> [WHAT TO DO]: Use the entries below and reproduce exactly the lines from the one containing "((n <= length" down to the one containing "destruct (Nat.Even_or_Odd (length", both of them included.

> [RECORDS SHOWN]:
-- -- --

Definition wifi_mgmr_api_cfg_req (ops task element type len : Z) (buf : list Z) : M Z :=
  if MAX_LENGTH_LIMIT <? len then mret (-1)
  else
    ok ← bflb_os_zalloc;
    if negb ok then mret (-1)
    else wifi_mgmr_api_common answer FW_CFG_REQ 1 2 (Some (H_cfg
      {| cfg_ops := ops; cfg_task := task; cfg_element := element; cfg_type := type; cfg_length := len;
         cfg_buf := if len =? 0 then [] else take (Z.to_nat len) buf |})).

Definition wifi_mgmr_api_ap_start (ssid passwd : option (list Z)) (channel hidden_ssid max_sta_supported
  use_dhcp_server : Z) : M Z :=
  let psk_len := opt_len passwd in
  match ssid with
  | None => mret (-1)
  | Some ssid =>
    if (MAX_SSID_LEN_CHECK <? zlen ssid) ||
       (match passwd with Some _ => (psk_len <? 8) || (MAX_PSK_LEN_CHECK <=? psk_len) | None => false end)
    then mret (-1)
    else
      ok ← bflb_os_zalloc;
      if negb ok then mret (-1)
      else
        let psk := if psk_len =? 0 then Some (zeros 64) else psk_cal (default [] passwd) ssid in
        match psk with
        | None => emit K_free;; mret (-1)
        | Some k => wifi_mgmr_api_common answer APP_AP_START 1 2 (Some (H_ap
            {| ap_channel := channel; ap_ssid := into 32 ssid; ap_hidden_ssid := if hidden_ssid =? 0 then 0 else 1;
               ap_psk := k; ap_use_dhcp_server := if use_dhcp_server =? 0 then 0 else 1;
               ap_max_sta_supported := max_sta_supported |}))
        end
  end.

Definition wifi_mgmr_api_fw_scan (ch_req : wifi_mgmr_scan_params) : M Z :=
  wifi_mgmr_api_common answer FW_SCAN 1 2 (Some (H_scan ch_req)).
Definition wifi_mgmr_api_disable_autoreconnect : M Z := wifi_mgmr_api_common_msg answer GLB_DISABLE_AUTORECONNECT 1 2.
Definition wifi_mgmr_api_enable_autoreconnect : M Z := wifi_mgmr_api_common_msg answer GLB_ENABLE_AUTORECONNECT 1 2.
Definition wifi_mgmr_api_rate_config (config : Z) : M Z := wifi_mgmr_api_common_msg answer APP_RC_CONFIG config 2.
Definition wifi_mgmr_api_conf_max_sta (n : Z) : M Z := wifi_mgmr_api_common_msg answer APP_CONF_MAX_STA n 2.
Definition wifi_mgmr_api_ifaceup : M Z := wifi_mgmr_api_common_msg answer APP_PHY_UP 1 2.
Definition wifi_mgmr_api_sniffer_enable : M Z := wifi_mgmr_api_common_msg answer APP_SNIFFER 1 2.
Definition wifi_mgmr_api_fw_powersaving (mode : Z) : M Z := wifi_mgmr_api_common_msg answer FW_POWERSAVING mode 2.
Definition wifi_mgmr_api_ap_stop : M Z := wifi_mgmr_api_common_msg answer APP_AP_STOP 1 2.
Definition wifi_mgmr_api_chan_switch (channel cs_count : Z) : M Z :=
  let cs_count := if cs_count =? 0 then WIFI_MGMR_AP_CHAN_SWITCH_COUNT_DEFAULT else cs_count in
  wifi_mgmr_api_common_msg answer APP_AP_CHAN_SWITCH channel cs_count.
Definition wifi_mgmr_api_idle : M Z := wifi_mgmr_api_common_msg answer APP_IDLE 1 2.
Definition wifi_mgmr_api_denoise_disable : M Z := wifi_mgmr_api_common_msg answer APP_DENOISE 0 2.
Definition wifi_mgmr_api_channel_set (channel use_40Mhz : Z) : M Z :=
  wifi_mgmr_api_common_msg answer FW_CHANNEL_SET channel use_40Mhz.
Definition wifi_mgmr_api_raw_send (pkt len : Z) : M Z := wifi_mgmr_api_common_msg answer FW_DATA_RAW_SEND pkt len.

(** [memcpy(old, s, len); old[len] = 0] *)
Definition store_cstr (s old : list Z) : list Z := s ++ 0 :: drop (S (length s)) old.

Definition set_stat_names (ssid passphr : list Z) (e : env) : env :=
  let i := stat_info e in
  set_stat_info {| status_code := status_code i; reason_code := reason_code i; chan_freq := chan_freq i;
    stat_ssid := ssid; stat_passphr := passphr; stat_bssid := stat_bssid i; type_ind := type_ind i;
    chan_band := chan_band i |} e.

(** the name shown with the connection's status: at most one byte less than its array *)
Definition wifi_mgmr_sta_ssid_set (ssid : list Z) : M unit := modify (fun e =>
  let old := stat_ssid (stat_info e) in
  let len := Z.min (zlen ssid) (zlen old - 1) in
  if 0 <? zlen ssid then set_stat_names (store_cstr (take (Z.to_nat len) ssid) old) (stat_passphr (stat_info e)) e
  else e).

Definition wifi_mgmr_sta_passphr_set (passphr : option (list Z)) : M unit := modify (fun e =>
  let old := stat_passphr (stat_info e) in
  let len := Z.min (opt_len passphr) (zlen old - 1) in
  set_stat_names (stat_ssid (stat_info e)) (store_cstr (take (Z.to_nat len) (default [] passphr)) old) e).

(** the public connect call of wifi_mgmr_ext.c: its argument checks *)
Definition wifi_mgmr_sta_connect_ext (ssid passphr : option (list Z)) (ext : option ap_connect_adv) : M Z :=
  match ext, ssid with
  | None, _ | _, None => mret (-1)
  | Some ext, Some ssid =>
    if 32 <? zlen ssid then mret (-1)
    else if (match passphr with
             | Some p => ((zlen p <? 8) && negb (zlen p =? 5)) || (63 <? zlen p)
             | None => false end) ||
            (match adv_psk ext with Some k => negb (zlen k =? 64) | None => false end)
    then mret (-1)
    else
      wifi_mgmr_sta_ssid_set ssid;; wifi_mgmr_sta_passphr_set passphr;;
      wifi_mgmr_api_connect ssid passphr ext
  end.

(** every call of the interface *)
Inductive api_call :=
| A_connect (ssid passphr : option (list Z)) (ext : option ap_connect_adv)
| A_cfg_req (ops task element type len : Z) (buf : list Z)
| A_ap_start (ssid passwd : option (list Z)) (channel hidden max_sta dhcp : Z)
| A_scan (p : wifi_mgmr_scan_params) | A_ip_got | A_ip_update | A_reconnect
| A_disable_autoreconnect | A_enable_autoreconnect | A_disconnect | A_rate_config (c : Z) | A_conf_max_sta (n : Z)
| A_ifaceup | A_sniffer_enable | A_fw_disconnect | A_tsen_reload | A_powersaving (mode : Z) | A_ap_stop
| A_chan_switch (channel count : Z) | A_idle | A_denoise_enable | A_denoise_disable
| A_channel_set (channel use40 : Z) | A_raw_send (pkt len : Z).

-- -- --

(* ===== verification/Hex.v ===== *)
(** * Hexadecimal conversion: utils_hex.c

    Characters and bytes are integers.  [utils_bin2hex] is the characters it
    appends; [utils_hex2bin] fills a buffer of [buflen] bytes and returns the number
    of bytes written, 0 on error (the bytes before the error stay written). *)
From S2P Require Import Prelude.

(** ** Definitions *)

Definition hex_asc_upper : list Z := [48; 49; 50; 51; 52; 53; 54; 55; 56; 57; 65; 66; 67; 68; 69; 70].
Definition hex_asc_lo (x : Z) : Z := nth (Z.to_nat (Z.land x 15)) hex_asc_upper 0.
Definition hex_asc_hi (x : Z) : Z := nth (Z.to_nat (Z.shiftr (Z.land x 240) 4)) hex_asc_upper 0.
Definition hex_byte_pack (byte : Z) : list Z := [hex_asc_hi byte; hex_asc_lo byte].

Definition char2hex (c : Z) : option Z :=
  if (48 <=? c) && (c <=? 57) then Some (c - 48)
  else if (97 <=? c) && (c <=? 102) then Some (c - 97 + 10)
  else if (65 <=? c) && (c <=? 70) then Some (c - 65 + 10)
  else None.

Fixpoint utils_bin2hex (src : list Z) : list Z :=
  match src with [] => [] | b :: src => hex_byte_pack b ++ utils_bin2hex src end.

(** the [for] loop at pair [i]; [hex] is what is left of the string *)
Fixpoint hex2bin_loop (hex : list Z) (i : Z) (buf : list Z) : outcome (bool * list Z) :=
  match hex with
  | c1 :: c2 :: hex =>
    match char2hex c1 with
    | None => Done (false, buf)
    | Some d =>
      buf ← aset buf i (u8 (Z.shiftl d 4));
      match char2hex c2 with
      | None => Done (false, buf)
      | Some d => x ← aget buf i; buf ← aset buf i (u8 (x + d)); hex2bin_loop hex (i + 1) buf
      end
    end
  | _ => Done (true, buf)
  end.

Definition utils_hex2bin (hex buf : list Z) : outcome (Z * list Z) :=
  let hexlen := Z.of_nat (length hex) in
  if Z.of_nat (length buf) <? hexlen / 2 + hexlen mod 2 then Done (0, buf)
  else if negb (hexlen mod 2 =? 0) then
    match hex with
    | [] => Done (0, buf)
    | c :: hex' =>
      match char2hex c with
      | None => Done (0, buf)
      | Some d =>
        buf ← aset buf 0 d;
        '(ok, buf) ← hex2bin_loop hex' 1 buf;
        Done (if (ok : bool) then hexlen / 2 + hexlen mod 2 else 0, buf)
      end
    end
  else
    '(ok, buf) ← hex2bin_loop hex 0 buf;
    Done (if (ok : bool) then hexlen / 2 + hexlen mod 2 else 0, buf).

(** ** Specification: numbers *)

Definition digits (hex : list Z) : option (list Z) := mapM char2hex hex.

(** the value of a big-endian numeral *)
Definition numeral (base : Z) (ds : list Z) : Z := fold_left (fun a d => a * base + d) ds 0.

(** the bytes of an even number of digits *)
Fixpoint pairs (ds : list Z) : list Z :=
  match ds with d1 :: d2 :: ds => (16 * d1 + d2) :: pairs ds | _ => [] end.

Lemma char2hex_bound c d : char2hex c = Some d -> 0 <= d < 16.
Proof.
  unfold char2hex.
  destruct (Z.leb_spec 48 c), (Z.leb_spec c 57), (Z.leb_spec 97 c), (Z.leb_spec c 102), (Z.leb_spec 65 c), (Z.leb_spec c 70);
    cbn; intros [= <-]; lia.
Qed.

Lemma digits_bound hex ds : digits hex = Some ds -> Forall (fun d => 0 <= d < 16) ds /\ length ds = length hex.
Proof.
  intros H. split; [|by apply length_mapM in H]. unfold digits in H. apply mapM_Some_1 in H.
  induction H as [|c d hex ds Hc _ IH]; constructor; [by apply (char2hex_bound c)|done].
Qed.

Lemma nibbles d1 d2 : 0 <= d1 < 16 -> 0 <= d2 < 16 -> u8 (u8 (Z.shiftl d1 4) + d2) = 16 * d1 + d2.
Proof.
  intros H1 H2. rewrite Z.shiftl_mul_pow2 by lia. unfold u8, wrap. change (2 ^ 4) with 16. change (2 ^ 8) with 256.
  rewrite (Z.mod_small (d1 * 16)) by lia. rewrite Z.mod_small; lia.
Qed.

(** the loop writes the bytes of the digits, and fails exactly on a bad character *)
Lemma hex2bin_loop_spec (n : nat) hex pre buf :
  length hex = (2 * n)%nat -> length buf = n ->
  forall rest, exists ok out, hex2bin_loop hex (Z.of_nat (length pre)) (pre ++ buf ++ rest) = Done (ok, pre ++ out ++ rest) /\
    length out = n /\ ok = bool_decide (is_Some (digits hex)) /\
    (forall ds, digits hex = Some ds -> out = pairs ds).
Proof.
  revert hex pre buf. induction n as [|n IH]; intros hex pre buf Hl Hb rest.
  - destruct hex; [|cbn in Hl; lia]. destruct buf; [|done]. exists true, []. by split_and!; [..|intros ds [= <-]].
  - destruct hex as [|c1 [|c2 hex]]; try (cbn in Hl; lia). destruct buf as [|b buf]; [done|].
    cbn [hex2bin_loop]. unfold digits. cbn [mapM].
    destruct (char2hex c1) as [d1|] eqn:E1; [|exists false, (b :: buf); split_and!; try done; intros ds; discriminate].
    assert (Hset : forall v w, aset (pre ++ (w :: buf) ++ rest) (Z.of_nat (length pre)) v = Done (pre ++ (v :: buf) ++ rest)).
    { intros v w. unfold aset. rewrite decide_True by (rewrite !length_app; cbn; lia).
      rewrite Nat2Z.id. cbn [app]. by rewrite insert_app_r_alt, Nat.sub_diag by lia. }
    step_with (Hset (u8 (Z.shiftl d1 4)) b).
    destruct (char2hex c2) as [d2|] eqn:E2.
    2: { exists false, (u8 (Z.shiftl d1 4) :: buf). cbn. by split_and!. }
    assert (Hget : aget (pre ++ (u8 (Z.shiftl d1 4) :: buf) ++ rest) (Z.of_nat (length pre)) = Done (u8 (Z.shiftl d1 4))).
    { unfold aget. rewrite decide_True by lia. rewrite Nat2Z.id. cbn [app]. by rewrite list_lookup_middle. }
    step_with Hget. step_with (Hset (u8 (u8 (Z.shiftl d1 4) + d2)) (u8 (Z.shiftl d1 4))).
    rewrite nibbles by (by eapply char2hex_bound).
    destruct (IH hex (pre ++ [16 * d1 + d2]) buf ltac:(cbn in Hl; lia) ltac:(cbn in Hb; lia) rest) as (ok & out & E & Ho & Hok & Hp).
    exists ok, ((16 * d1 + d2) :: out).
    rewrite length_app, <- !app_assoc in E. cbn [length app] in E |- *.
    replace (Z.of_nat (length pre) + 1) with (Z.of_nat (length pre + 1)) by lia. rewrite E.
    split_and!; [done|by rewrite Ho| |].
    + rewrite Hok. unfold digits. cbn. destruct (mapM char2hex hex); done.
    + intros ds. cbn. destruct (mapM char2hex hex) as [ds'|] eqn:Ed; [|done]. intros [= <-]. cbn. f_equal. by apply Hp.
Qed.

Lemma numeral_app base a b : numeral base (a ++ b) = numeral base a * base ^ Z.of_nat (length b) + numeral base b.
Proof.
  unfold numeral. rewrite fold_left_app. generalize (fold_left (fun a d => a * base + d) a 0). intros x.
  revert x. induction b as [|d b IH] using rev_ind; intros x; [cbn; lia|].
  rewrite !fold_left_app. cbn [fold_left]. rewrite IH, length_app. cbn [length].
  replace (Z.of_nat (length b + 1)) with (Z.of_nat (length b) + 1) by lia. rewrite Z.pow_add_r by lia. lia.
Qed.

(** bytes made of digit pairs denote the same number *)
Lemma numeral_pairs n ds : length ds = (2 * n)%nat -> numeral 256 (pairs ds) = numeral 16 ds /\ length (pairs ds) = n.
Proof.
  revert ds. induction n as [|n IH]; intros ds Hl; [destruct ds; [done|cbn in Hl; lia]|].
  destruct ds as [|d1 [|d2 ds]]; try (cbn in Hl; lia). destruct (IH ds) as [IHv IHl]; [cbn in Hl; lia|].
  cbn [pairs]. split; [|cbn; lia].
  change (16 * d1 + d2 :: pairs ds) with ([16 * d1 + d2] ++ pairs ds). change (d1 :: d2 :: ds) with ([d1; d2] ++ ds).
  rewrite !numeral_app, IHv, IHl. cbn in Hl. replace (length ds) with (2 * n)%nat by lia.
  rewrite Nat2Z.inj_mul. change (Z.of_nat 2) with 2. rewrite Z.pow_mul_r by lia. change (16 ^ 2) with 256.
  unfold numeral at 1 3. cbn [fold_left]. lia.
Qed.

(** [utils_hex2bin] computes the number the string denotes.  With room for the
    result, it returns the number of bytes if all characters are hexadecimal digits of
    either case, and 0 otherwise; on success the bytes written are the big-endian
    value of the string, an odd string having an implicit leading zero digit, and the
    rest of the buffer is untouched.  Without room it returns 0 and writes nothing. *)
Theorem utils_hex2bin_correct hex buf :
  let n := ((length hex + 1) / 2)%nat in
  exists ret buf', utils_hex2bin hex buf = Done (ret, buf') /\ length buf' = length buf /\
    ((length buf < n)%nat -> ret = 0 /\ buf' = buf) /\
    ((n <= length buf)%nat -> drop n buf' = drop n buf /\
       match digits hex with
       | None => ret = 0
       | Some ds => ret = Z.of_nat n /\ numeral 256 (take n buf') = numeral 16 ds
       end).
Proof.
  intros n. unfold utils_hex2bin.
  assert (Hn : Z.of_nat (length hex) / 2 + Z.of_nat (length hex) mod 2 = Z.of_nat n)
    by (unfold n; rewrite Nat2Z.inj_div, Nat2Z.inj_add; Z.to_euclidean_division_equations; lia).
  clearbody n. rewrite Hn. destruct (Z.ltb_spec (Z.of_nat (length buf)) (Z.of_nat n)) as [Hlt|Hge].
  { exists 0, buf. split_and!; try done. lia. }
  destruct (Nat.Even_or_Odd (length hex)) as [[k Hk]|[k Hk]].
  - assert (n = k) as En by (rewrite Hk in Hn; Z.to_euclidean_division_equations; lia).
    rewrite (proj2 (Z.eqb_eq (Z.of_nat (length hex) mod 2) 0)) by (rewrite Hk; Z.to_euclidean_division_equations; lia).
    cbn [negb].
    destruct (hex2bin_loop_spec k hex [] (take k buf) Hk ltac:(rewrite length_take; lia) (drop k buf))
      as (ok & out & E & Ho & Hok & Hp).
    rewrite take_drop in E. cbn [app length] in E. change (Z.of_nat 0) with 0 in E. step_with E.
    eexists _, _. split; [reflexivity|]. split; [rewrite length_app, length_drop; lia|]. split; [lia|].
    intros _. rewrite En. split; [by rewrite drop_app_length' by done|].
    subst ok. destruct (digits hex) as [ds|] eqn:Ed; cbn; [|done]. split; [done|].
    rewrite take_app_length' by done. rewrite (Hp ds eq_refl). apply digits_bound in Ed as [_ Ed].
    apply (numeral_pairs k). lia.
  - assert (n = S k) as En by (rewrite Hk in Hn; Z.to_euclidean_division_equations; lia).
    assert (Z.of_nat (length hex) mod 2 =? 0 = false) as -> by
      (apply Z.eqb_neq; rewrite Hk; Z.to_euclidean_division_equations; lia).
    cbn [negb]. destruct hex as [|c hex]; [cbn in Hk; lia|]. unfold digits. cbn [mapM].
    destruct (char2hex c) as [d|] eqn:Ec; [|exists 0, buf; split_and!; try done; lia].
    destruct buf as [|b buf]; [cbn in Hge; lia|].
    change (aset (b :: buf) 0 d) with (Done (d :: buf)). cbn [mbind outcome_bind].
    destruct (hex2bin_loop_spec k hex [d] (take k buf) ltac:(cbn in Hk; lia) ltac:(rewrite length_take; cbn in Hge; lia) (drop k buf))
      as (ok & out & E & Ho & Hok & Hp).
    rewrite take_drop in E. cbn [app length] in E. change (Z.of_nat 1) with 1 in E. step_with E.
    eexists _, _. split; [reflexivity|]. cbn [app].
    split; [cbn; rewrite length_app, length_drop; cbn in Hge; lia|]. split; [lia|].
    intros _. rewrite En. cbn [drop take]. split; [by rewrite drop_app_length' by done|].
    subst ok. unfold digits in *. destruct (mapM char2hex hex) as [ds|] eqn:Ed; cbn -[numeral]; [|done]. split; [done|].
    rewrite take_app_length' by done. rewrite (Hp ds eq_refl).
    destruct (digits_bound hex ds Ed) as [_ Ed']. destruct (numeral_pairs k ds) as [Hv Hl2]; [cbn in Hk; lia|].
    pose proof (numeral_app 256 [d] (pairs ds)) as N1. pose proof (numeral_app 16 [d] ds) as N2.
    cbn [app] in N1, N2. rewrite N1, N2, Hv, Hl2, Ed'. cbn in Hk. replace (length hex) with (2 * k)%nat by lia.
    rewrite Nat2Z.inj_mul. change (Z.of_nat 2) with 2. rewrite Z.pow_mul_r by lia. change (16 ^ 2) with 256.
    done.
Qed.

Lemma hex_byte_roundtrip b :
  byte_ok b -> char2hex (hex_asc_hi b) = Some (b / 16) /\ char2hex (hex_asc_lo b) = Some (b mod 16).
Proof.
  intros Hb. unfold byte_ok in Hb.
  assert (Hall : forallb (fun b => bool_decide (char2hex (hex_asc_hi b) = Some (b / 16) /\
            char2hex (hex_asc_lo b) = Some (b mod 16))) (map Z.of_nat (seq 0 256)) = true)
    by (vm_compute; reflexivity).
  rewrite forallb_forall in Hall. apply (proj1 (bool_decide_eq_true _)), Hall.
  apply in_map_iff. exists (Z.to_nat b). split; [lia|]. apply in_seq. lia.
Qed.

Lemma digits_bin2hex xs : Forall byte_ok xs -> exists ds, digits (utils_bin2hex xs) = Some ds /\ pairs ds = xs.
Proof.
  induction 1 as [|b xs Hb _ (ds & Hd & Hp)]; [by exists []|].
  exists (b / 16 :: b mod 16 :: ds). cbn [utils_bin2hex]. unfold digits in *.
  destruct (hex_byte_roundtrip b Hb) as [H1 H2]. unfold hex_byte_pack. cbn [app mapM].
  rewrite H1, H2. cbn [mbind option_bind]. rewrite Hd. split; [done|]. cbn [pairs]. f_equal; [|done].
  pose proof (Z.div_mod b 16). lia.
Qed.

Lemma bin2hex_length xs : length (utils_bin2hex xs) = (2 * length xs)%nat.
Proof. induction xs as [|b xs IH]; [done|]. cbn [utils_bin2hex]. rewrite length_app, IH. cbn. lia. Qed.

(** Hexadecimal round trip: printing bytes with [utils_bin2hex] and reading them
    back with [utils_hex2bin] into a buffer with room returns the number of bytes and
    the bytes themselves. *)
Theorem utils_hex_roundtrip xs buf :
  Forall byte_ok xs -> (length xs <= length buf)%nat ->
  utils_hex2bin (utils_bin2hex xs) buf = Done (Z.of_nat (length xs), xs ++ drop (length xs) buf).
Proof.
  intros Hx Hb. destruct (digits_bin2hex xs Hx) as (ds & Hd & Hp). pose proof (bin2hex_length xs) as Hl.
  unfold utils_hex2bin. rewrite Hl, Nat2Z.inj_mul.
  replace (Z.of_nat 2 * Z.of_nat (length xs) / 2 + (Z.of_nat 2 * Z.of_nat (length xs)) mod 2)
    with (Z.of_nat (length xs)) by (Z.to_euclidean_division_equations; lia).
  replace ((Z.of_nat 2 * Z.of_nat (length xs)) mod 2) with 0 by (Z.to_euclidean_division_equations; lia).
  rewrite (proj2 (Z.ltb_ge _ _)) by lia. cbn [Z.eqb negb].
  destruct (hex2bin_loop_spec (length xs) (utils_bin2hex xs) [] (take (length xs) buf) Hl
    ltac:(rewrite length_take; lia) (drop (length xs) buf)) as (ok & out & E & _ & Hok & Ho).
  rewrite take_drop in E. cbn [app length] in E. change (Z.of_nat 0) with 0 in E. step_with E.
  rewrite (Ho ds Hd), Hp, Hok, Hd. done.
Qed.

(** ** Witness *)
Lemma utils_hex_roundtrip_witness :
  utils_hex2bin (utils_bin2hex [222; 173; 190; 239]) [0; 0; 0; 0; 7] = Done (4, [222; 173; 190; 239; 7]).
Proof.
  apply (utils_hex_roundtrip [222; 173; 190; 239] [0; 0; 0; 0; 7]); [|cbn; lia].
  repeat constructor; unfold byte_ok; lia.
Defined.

-- -- --

> [RESPONSE BOX]:
    ((n <= length buf)%nat -> drop n buf' = drop n buf /\
       match digits hex with
       | None => ret = 0
       | Some ds => ret = Z.of_nat n /\ numeral 256 (take n buf') = numeral 16 ds
       end).
Proof.
  intros n. unfold utils_hex2bin.
  assert (Hn : Z.of_nat (length hex) / 2 + Z.of_nat (length hex) mod 2 = Z.of_nat n)
    by (unfold n; rewrite Nat2Z.inj_div, Nat2Z.inj_add; Z.to_euclidean_division_equations; lia).
  clearbody n. rewrite Hn. destruct (Z.ltb_spec (Z.of_nat (length buf)) (Z.of_nat n)) as [Hlt|Hge].
  { exists 0, buf. split_and!; try done. lia. }
  destruct (Nat.Even_or_Odd (length hex)) as [[k Hk]|[k Hk]].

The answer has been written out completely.